基因編輯技術(shù)TALEN的組成、作用原理及應(yīng)用范圍

瀏覽次數(shù)：39　發(fā)布日期：2025-8-4　來源：本站　僅供參考，謝絕轉(zhuǎn)載，否則責任自負

與 ZFN 類似，TALEN 也由兩部分組成：N 端—來自植物病原體黃單胞菌屬的轉(zhuǎn)錄激活因子樣效應(yīng)物（TALE）DNA 結(jié)合域，C 端—FokI 限制性內(nèi)切酶催化域。
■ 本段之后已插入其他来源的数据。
(* ===== verification/B2buaPersistent.v ===== *)
(** * The persistent continuity store

    [PersistentB2buaMappingStore] of [src/core/services/b2bua_mapping_store_service.py],
    over its two SQLite tables, and its agreement with the in-memory store.

    A transaction is one step; when the database fails, at its begin or at its commit, it
    leaves the tables as they were, and so does an exception in it.  The order that
    [ORDER BY] leaves open between equal rows is a parameter. *)

From stdpp Require Import sorting.
From S2P Require Import Prelude PyStr PyDict PySort Exceptions B2buaMapping.
From stdpp Require Import options.

(** ** Tables *)

Record mapping_row : Type := MkRow {
  row_auth_scope_id : str;
  row_client_session_id : str;
  row_a_session_id : str;
  row_last_b_seq : Z;
  row_created_at : Q;
  row_last_accessed_at : Q;
  row_expires_at : Q
}.

Record attempt_row : Type := MkAttemptRow {
  row_attempt : B2buaAttemptRecord;
  attempt_created_at : Q
}.

Record tables : Type := MkTables {
  b2bua_mappings : list mapping_row;
  b2bua_attempts : list attempt_row
}.

Inductive db_fault : Type := NoFault | FaultAtBegin | FaultAtCommit.

#[global] Instance db_fault_eq_dec : EqDecision db_fault.
Proof. solve_decision. Defined.

(** The tables, and what the database will do in the coming transactions. *)
Record PersistentB2buaMappingStore : Type := MkPersistent {
  db : tables;
  faults : list db_fault
}.

Definition row_key (row : mapping_row) : continuity_key := (row_auth_scope_id row, row_client_session_id row).

(** [SELECT ... WHERE], the first row. *)
Definition select_one (P : mapping_row → Prop) `{∀ row, Decision (P row)} (t : tables) : option mapping_row :=
  head (filter P (b2bua_mappings t)).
TALE 蛋白由大約 34 個氨基酸組成，第 12和 13 位氨基酸被稱為重復可變的雙氨基酸殘基（repeat variable di-residue，RVD），決定了 TALE 識別并結(jié)合的 DNA 序列，除 12 和 13 位外的其余氨基酸都是保守的。此外，TALEN 也以二聚體形式發(fā)揮作用，分別靶向不同的 DNA 鏈。TALEN 的靶向目標序列長度通常為 30 ~ 40 bp。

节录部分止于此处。